Hunting down a free, readable copy of 'Ithaca' online can feel like a little literary scavenger hunt, but it's totally doable — and kind of fun if you like poking around archives and translator notes. The first thing to know is that the original Greek text by Constantine P. Cavafy is older and often available in public-domain forms on sites like Wikisource or university Greek archives. If you read some Greek, those are usually the fastest free routes. For English readers, the snag is that many modern translations are still under copyright, so the trick is to look for reputable poetry sites, library digitized copies, or older translations that have entered the public domain.
My go-to starting place is the Poetry
Foundation and
The Academy of American Poets (Poets.org). They frequently host poems and will credit the translator, which matters — some translations of 'Ithaca' (often rendered as 'Ithaka') are copyrighted, while a few older ones might be free to reproduce. If
a poem isn’t on those sites, check Project Gutenberg and Internet Archive next. Project Gutenberg sometimes carries older collections that include poets’ works if the translations are public-domain; Internet Archive has scanned poetry books and critical editions you can borrow or read online for free. Open Library (part of Internet Archive) is a neat option because you can often borrow a scanned copy of a Cavafy collection for a short period without paying. HathiTrust is another library resource that occasionally has public-domain texts available in full view.
If you want the original Greek, Wikisource and certain university language department pages are reliable and usually legal. For English translations that might be free, look for older translators’ names and check publication dates — anything translated and published before 1928 (in the U.S.) is likely public domain, but Cavafy’s major translations mostly postdate that, so most accessible modern translations may be copyrighted. That’s why I also slide over to sites like PoetryInternationalWeb, Modern Poetry in Translation, and various literary magazines’ archives; they sometimes publish a translation with permission and let you read it for free. PoemHunter and similar aggregator sites will often show the poem too, but I’d double-check translator and copyright info when using those.

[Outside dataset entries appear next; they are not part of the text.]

(* ===== verification/MacHeader.v ===== *)
(** * The headers of MAC PDUs

    [generate_dlsch_header] (eNB_scheduler_dlsch.c), [generate_ulsch_header],
    [parse_header], [parse_mch_header] (ue_procedures.c) and
    [parse_ulsch_header] (eNB_scheduler_ulsch.c) of
    openair2/LAYER2/MAC, on a buffer that is the list of its bytes. The
    subheaders of defs.h are bit fields of a byte: LCID in the bits 0 to 4, E
    bit 5, R bits 6 and 7; then F and the length. *)

From S2P Require Import Prelude.

Module MacHeader.

(** ** Logical channels and control elements *)

Definition CCCH : Z := 0.
Definition DCCH : Z := 1.
Definition DCCH1 : Z := 2.
Definition DTCH : Z := 3.
Definition UE_CONT_RES : Z := 28.
Definition TIMING_ADV_CMD : Z := 29.
Definition DRX_CMD : Z := 30.
Definition SHORT_PADDING : Z := 31.
Definition EXTENDED_POWER_HEADROOM : Z := 25.
Definition POWER_HEADROOM : Z := 26.
Definition CRNTI : Z := 27.
Definition TRUNCATED_BSR : Z := 28.
Definition SHORT_BSR : Z := 29.
Definition LONG_BSR : Z := 30.
Definition MAX_NUM_CE : Z := 5.
Definition NB_RB_MAX : Z := 14.
(** The size of [BSR_LONG], which has a byte of padding. *)
Definition BSR_LONG_SIZE : Z := 4.

(** ** Writing *)

Definition get (buf : list Z) (p : nat) : res Z := of_option OutOfBounds (buf !! p).
Definition put (buf : list Z) (p : nat) (v : Z) : res (list Z) :=
  if (p <? length buf)%nat then Ok (<[p := v]> buf) else Fault OutOfBounds.

(** A function that writes a header, with its local variables [mac_header],
    [mac_header_ptr], [first_element] and [last_size]. *)
Record writer : Type := mk_writer { mac_header : list Z; header_ptr : nat; first_element : bool; last_size : nat }.
#[export] Instance settable_writer : Settable writer := 
  fun w => mk_writer (mac_header w) (header_ptr w) (first_element w) (last_size w).

(** [R = 0; E = 0; LCID = lcid] at the pointer. *)
Definition put_fixed (lcid : Z) (w : writer) : res writer :=
  b ← put (mac_header w) (header_ptr w) (Z.land lcid 0x1f); Ok (w <| mac_header := b |>).

(** [E = 1] at the pointer. *)
Definition set_E (w : writer) : res writer :=
  v ← get (mac_header w) (header_ptr w);
  b ← put (mac_header w) (header_ptr w) (Z.lor v 0x20); Ok (w <| mac_header := b |>).

Definition skip (n : nat) (w : writer) : writer := w <| header_ptr ::= fun p => (p + n)%nat |>.

Definition short_padding_subheaders (short_padding : Z) (w : writer) : res writer :=
  w ← (if (short_padding =? 1) || (short_padding =? 2) then
         w ← put_fixed SHORT_PADDING w; Ok (w <| first_element := true |> <| last_size := 1%nat |>)
       else Ok w);
  if short_padding =? 2 then
    w ← set_E w;
    w ← put_fixed SHORT_PADDING (skip 1 w);
    Ok (w <| last_size := 1%nat |>)
  else Ok w.

(** The subheader of a control element. *)
Definition ce_subheader (lcid : Z) (w : writer) : res writer :=
  w ← (if first_element w then w ← set_E w; Ok (skip 1 w) else Ok (w <| first_element := true |>));
  w ← put_fixed lcid w;
  Ok (w <| last_size := 1%nat |>).

(** The subheader of an SDU. [SCH_SUBHEADER_LONG] has a fourth byte, which is
    cleared and written over by what follows. *)
Definition sdu_subheader (sdu : Z * Z) (w : writer) : res writer :=
  let '(lcid, len) := sdu in
  w ← (if first_element w then w ← set_E w; Ok (skip (last_size w) w) else Ok (w <| first_element := true |>));
  w ← put_fixed lcid w;
  let p := header_ptr w in
  if len <? 128 then
    b ← put (mac_header w) (p + 1) (Z.land len 0x7f);
    Ok (w <| mac_header := b |> <| last_size := 2%nat |>)
  else
    b ← put (mac_header w) (p + 1) (Z.lor 0x80 (Z.land (Z.shiftr len 8) 0x7f));
    b ← put b (p + 2) (Z.land len 0xff);
    b ← put b (p + 3) 0;
    Ok (w <| mac_header := b |> <| last_size := 3%nat |>).

Fixpoint sdu_subheaders (sdus : list (Z * Z)) (w : writer) : res writer :=
  match sdus with
  | [] => Ok w
  | sdu :: rest => w ← sdu_subheader sdu w; sdu_subheaders rest w
  end.

(** The end of the header: a subheader for the padding of the block, or the
    last subheader cut to its first byte. *)
Definition end_of_header (post_padding : Z) (w : writer) : res writer :=
  if 0 <? post_padding then
    w ← set_E w;
    w ← put_fixed SHORT_PADDING (skip (last_size w) w);
    Ok (skip 1 w)
  else Ok (skip 1 w).

(** [memcpy] to the pointer. *)
Fixpoint put_bytes (bytes buf : list Z) (p : nat) : res (list Z) :=
  match bytes with
  | [] => Ok buf
  | v :: rest => b ← put buf p v; put_bytes rest b (S p)
  end.

(** The control elements go behind the subheaders; the length of all this is
    returned as an [unsigned char]. *)
Definition copy_control_elements (ces : list Z) (w : writer) : res (Z * list Z) :=
  b ← put_bytes ces (mac_header w) (header_ptr w);
  Ok (u8 (Z.of_nat (header_ptr w + length ces)), b).

Definition start_header (header : list Z) : writer := mk_writer header 0 false 0.

(** [when b f]: [f] is executed if [b]. *)
Definition when {A} (b : bool) (f : A -> res A) (a : A) : res A := if b then f a else Ok a.

(** The [num_sdus] entries of [sdu_lcids] and [sdu_lengths] are [sdus];
    [ue_cont_res_id] is [None] for [NULL]. *)
Definition generate_dlsch_header (header : list Z) (sdus : list (Z * Z)) (drx_cmd timing_advance_cmd : Z)
    (ue_cont_res_id : option (list Z)) (short_padding post_padding : Z) : res (Z * list Z) :=
  let ta := negb (timing_advance_cmd =? 0) in
  w ← short_padding_subheaders short_padding (start_header header);
  w ← when (negb (drx_cmd =? 255)) (ce_subheader DRX_CMD) w;
  w ← when ta (ce_subheader TIMING_ADV_CMD) w;
  w ← when (bool_decide (is_Some ue_cont_res_id)) (ce_subheader UE_CONT_RES) w;
  w ← sdu_subheaders sdus w;
  w ← end_of_header post_padding w;
  copy_control_elements
    ((if ta then [Z.land (timing_advance_cmd + 31) 0x3f] else []) ++
     match ue_cont_res_id with Some id => take 6 id | None => [] end) w.

(** The fields of [BSR_SHORT] and [POWER_HEADROOM_CMD] as one byte. *)
Definition bsr_short_byte (lcgid size : Z) : Z := Z.lor (Z.shiftl (Z.land lcgid 3) 6) (Z.land size 0x3f).

(** The four bytes written for a [BSR_LONG], with the fields as they are in
    the structure (6 bits). *)
Definition bsr_long_bytes (sizes : Z * Z * Z * Z) : list Z :=
  let '(b0, b1, b2, b3) := sizes in
  [u8 (Z.lor (Z.shiftl b0 2) (Z.shiftr (Z.land b1 0x30) 4));
   u8 (Z.lor (Z.shiftl (Z.land b1 0x0f) 4) (Z.shiftr (Z.land b2 0x3c) 2));
   u8 (Z.lor (Z.shiftl (Z.land b2 0x03) 2) (Z.land b3 0x3f));
   0].

(** What the arguments [truncated_bsr], [short_bsr] and [long_bsr] ask for: the
    first of them that is not [NULL]. *)
Inductive bsr_arg : Type :=
| No_bsr
| Truncated_bsr (byte : Z)
| Short_bsr (byte : Z)
| Long_bsr (sizes : Z * Z * Z * Z).

Definition bsr_subheader (bsr : bsr_arg) (w : writer) : res writer :=
  match bsr with
  | No_bsr => Ok w
  | Truncated_bsr _ => ce_subheader TRUNCATED_BSR w
  | Short_bsr _ => ce_subheader SHORT_BSR w
  | Long_bsr _ => ce_subheader LONG_BSR w
  end.

Definition bsr_bytes (bsr : bsr_arg) : list Z :=
  match bsr with
  | No_bsr => []
  | Truncated_bsr b | Short_bsr b => [b]
  | Long_bsr sizes => bsr_long_bytes sizes
  end.

(** [power_headroom] is the byte of the control element; [crnti] is stored in
    the order of the host, little endian. *)
Definition generate_ulsch_header (header : list Z) (sdus : list (Z * Z)) (short_padding : Z) (power_headroom crnti : option Z)
    (bsr : bsr_arg) (post_padding : Z) : res (Z * list Z) :=
  w ← short_padding_subheaders short_padding (start_header header);
  w ← when (bool_decide (is_Some power_headroom)) (ce_subheader POWER_HEADROOM) w;
  w ← when (bool_decide (is_Some crnti)) (ce_subheader CRNTI) w;
  w ← bsr_subheader bsr w;
  w ← sdu_subheaders sdus w;
  w ← end_of_header post_padding w;
  copy_control_elements
    (match power_headroom with Some b => [b] | None => [] end ++
     match crnti with Some r => [Z.land r 0xff; Z.land (Z.shiftr r 8) 0xff] | None => [] end ++ bsr_bytes bsr) w.

(** ** Reading *)

(** What a parser has found: the pointer, [rx_ces], and [rx_lcids] with
    [rx_lengths]. *)
Record parsed : Type := mk_parsed { parsed_ptr : nat; rx_ces : list Z; rx_sdus : list (Z * Z); ce_len : Z }.
#[export] Instance settable_parsed : Settable parsed := 
  fun s => mk_parsed (parsed_ptr s) (rx_ces s) (rx_sdus s) (ce_len s).

(** The length of the last SDU, when it has no length field. *)
Definition implicit_length (tb_length : Z) (p : nat) (ce_len : Z) (sdus : list (Z * Z)) : Z :=
  fold_left (fun len sdu => u16 (len - snd sdu)) sdus (u16 (tb_length - Z.of_nat p - ce_len)).

(** The length of an SDU that is not the last, and the size of its
    subheader. *)
Definition explicit_length (header : list Z) (p : nat) : res (Z * nat) :=
  f ← get header (p + 1);
  if Z.testbit f 7 then
    lsb ← get header (p + 2);
    Ok (Z.lor (Z.shiftl (Z.land f 0x7f) 8) (Z.land lsb 0xff), 3%nat)
  else Ok (Z.land f 0x7f, 2%nat).

(** The parsers differ in the first LCID that is no SDU ([limit]) and in the
    sizes of the control elements ([ce_size], which may stop the program). The
    callers' arrays have [MAX_NUM_CE] and [NB_RB_MAX] elements. Every turn
    moves the pointer, so that the length of the buffer is enough fuel. *)
Fixpoint parse_loop (fuel : nat) (limit : Z) (ce_size : Z -> res Z) (header : list Z) (tb_length : Z) (s : parsed) : res parsed :=
  match fuel with
  | O => Fault OutOfFuel
  | S fuel' =>
      v ← get header (parsed_ptr s);
      let last := negb (Z.testbit v 5) in
      let lcid := Z.land v 0x1f in
      s ← (if lcid <? limit then
             '(len, size) ← (if last
                             then Ok (implicit_length tb_length (parsed_ptr s + 1) (ce_len s) (rx_sdus s), 1%nat)
                             else explicit_length header (parsed_ptr s));
             if Z.of_nat (length (rx_sdus s)) <? NB_RB_MAX then
               Ok (s <| parsed_ptr ::= fun p => (p + size)%nat |> <| rx_sdus ::= fun l => l ++ [(lcid, len)] |>)
             else Fault OutOfBounds
           else if lcid =? SHORT_PADDING then Ok (s <| parsed_ptr ::= S |>)
           else if Z.of_nat (length (rx_ces s)) <? MAX_NUM_CE then
             n ← ce_size lcid;
             Ok (s <| parsed_ptr ::= S |> <| rx_ces ::= fun l => l ++ [lcid] |> <| ce_len ::= fun c => u16 (c + n) |>)
           else Fault OutOfBounds);
      if last then Ok s else parse_loop fuel' limit ce_size header tb_length s
  end.

Definition parse (limit : Z) (ce_size : Z -> res Z) (header : list Z) (tb_length : Z) : res parsed :=
  parse_loop (S (length header)) limit ce_size header tb_length (mk_parsed 0 [] [] 0).

Definition dlsch_ce_size (lcid : Z) : res Z :=
  Ok (if lcid =? TIMING_ADV_CMD then 1 else if lcid =? UE_CONT_RES then 6 else 0).

Definition ulsch_ce_size (lcid : Z) : res Z :=
  if lcid =? LONG_BSR then Ok 3
  else if lcid =? CRNTI then Ok 2
  else if (lcid =? POWER_HEADROOM) || (lcid =? TRUNCATED_BSR) || (lcid =? SHORT_BSR) then Ok 1
  else Fault AssertFatal.

Definition parse_header (header : list Z) (tb_length : Z) : res parsed := parse UE_CONT_RES dlsch_ce_size header tb_length.
Definition parse_ulsch_header (header : list Z) (tb_length : Z) : res parsed :=
  parse EXTENDED_POWER_HEADROOM ulsch_ce_size header tb_length.
Definition parse_mch_header (header : list Z) (tb_length : Z) : res parsed :=
  parse SHORT_PADDING (fun _ => Ok 0) header tb_length.

(** ** What the users of the headers share *)

(** The [n] bytes at [p]. *)
Definition bytes_at (block : list Z) (p : nat) (n : Z) : res (list Z) :=
  if (n <? 0) || (Z.of_nat (length block) <? Z.of_nat p + n) then Fault OutOfBounds
  else Ok (take (Z.to_nat n) (drop p block)).

(** The sizes that a buffer status report can name, in bytes (vars.h). *)
Definition BSR_TABLE : list Z :=
  [0; 10; 12; 14; 17; 19; 22; 26; 31; 36; 42; 49; 57; 67; 78; 91;
   105; 125; 146; 171; 200; 234; 274; 321; 376; 440; 515; 603; 706; 826; 967; 1132;
   1326; 1552; 1817; 2127; 2490; 2915; 3413; 3995; 4677; 5467; 6411; 7505; 8787; 10287; 12043; 14099;
   16507; 19325; 22624; 26487; 31009; 36304; 42502; 49759; 58255; 68201; 79846; 93479; 109439; 128125; 150000; 300000].

End MacHeader.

If none of the free sources have the exact translation you want, consider the free library-borrow route: your local library’s digital service (Libby/OverDrive) or an academic library login can let you borrow a translated collection of Cavafy for free. Honestly, reading different translations back-to-back is part of the joy — 'Ithaca' changes tone depending on how the translator handles cadence and mythic imagery. Personally, I love comparing versions and seeing which lines hit me hardest; whichever route you pick, you're in for a rewarding read.